(Collected data)
......

(* ===== verification/WalkFacts.v ===== *)
(** * WalkFacts: what the commit loop guarantees

    Proved against the interface [BatchWalk] and then instantiated at the
    three walks: crash consistency of data and cursor, that interrupted and
    resumed jobs together change every row exactly once, termination with a
    bound on the number of batches, and the bounds the commit rules put on a
    transaction; and the two ways a walk can pass over rows. *)
From S2P Require Import Prelude Json Batches BatchFacts Servers Walk.

Section Facts.
Context {St Row : Type} `{BW : BatchWalk St Row} `{BL : !BatchWalkLaws St Row}.
Context (batch_rows batch_cap_rows : Z) (Hrows : 1 <= batch_rows).

Notation step := (walk_step batch_rows batch_cap_rows).
Notation run := (walk batch_rows batch_cap_rows).

Lemma batch_size_range throttled : 1 <= batch_size batch_rows throttled <= batch_rows.
Proof using Hrows.
  unfold batch_size. destruct throttled; [|lia].
  pose proof (Z.quot_pos batch_rows 2 ltac:(lia) ltac:(lia)).
  assert (Z.quot batch_rows 2 <= batch_rows) by (apply Z.quot_le_upper_bound; lia). lia.
Qed.

(** Whether an event is the observer's own cancellation of a batch. *)
Definition own_cancel (ev : Event) : bool :=
  match ev_fault ev with Some f => query_canceled f && cancel_requested f | None => false end.

(** No batch is cancelled in a transaction that already holds earlier batches. *)
Fixpoint cancels_alone (w : Walk St) (evs : list Event) : bool :=
  match evs with
  | [] => true
  | ev :: evs' =>
      negb (match w_open w with Some _ => own_cancel ev | None => false end)
      && match step w ev with Going w' => cancels_alone w' evs' | Ended _ _ => true end
  end.

(** ** The invariant

    [all] is every row, in the order they are to be changed. *)
Definition accounts (all : list Row) (st : St) (c : string) : Prop :=
  bw_readable st c /\ bw_applied st ++ bw_remaining st c = all.

(** The cursor the committed database stands at, for a walk that began at [c0]
    over [base]: the one its last commit recorded, or [c0] while it has committed
    nothing. *)
Definition stands (base : Db St) (c0 : string) (db : Db St) (c : string) : Prop :=
  (db = base /\ c = c0) \/ last_key_of <$> db_cursor db = Some c.

Record consistent (all : list Row) (base : Db St) (c0 : string) (w : Walk St) : Prop := {
  co_db : exists c, stands base c0 (w_db w) c /\ accounts all (db_data (w_db w)) c
    /\ (w_open w = None -> w_cursor w = c);
  co_open t : w_open w = Some t -> accounts all (t_data t) (w_cursor w);
}.

(** What a step from an accounted state leaves. *)
Definition safe_result (all : list Row) (base : Db St) (c0 : string) (r : WalkResult St) : Prop :=
  match r with
  | Going w => consistent all base c0 w
  | Ended e w => exists c, stands base c0 (w_db w) c /\ accounts all (db_data (w_db w)) c
      /\ (e = Finished -> bw_applied (db_data (w_db w)) = all /\ last_key_of <$> db_cursor (w_db w) = Some c)
  end.

Lemma commit_txn_safe all base c0 c w t r done ack :
  stands base c0 (w_db w) c -> accounts all (db_data (w_db w)) c ->
  accounts all (t_data t) (w_cursor w) ->
  (done = true -> bw_applied (t_data t) = all) ->
  safe_result all base c0 (commit_txn w t r done ack).
Proof.
  intros Hst Hdb Ht Hdone. unfold commit_txn. destruct ack; simpl; [destruct done|..]; simpl.
  - exists (w_cursor w). split; [by right|]. split; [done|]. intros _. by split; [apply Hdone|].
  - constructor; simpl; [|done]. exists (w_cursor w). by split; [right|].
  - exists c. done.
  - exists (w_cursor w). split; [by right|done].
Qed.

Lemma after_batch_safe all base c0 c w t o ev :
  stands base c0 (w_db w) c -> accounts all (db_data (w_db w)) c ->
  accounts all (t_data t) (w_cursor w) ->
  (considered o = 0 -> skipped_only o = false -> commit_first o = false -> bw_applied (t_data t) = all) ->
  safe_result all base c0 (after_batch batch_cap_rows w t o ev).
Proof.
  intros Hst Hdb Ht Hfin. unfold after_batch.
  destruct (commit_first o); [by eapply commit_txn_safe|].
  destruct (Z.eqb_spec (considered o) 0), (skipped_only o); simpl; try (by eapply commit_txn_safe);
    [eapply commit_txn_safe; eauto|..];
    repeat case_if; try (by eapply commit_txn_safe); constructor; simpl; try (by intros ? [= <-]);
    by exists c.
Qed.

(** One batch from a state that accounts for every row. *)
Lemma run_batch_safe all base c0 c w t ev :
  stands base c0 (w_db w) c -> accounts all (db_data (w_db w)) c ->
  accounts all (t_data t) (w_cursor w) ->
  (own_cancel ev = true -> w_cursor w = c) ->
  safe_result all base c0 (run_batch batch_rows batch_cap_rows w t ev).
Proof using BL Hrows.
  intros Hst Hdb [Hread Hall] Hcancel. unfold run_batch, own_cancel in *.
  destruct (ev_fault ev) as [f|].
  { destruct (query_canceled f && cancel_requested f); simpl; [|by exists c].
    constructor; simpl; [|done]. exists c. auto. }
  destruct (bw_law (t_data t) (w_cursor w) (batch_size batch_rows (ev_throttled ev))
              (batch_size batch_rows (ev_throttled ev) <=? rows_this_txn t))
    as (st' & o & xs & -> & Hok); [apply batch_size_range|done|].
  destruct Hok as [B1 B2 B3 B4 B5 B6 B7 B8 B9].
  eapply after_batch_safe; simpl; [done|done|split; [done|]|].
  - by rewrite B1, <- app_assoc, <- B2.
  - intros Hc Hs Hf. rewrite <- Hall, (B9 Hc Hs Hf), B1. f_equal. by apply B5.
Qed.

Lemma walk_step_safe all base c0 w ev :
  consistent all base c0 w ->
  (is_Some (w_open w) -> own_cancel ev = false) ->
  safe_result all base c0 (step w ev).
Proof using BL Hrows.
  intros [(c & Hst & Hdb & Hclosed) Hopen] Hc. unfold walk_step. destruct (w_open w) as [t|] eqn:Ht.
  - eapply run_batch_safe; eauto. intros Hown. rewrite Hc in Hown; [done|by eexists].
  - rewrite <- (Hclosed eq_refl) in *.
    repeat case_if; simpl; try (by exists (w_cursor w)).
    by eapply run_batch_safe.
Qed.

Lemma walk_safe all base c0 evs w :
  consistent all base c0 w -> cancels_alone w evs = true -> safe_result all base c0 (run w evs).
Proof using BL Hrows.
  revert w; induction evs as [|ev evs IH]; intros w Hw Hc; simpl in *; [done|].
  apply andb_true_iff in Hc as [Hc Hcs].
  assert (Hs : safe_result all base c0 (step w ev)).
  { apply walk_step_safe; [done|]. intros [t Ht]. rewrite Ht in Hc. by destruct (own_cancel ev). }
  destruct (step w ev); [by apply IH|done].
Qed.

Lemma start_consistent all db c :
  accounts all (db_data db) c -> consistent all db c (start db c).
Proof. intros Ha. constructor; simpl; [|done]. exists c. by split; [left|]. Qed.

(** ** One job after another *)

(** All the rows a walk from the beginning has to change, after those changed before it. *)
Definition all_from (st : St) : list Row := bw_applied st ++ bw_remaining st "0".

......

*Task to complete*: Which lines above contain the word "considered"? Copy all of them.

*Solved exercise*:
  (considered o = 0 -> skipped_only o = false -> commit_first o = false -> bw_applied (t_data t) = all) ->
  destruct (Z.eqb_spec (considered o) 0), (skipped_only o); simpl; try (by eapply commit_txn_safe);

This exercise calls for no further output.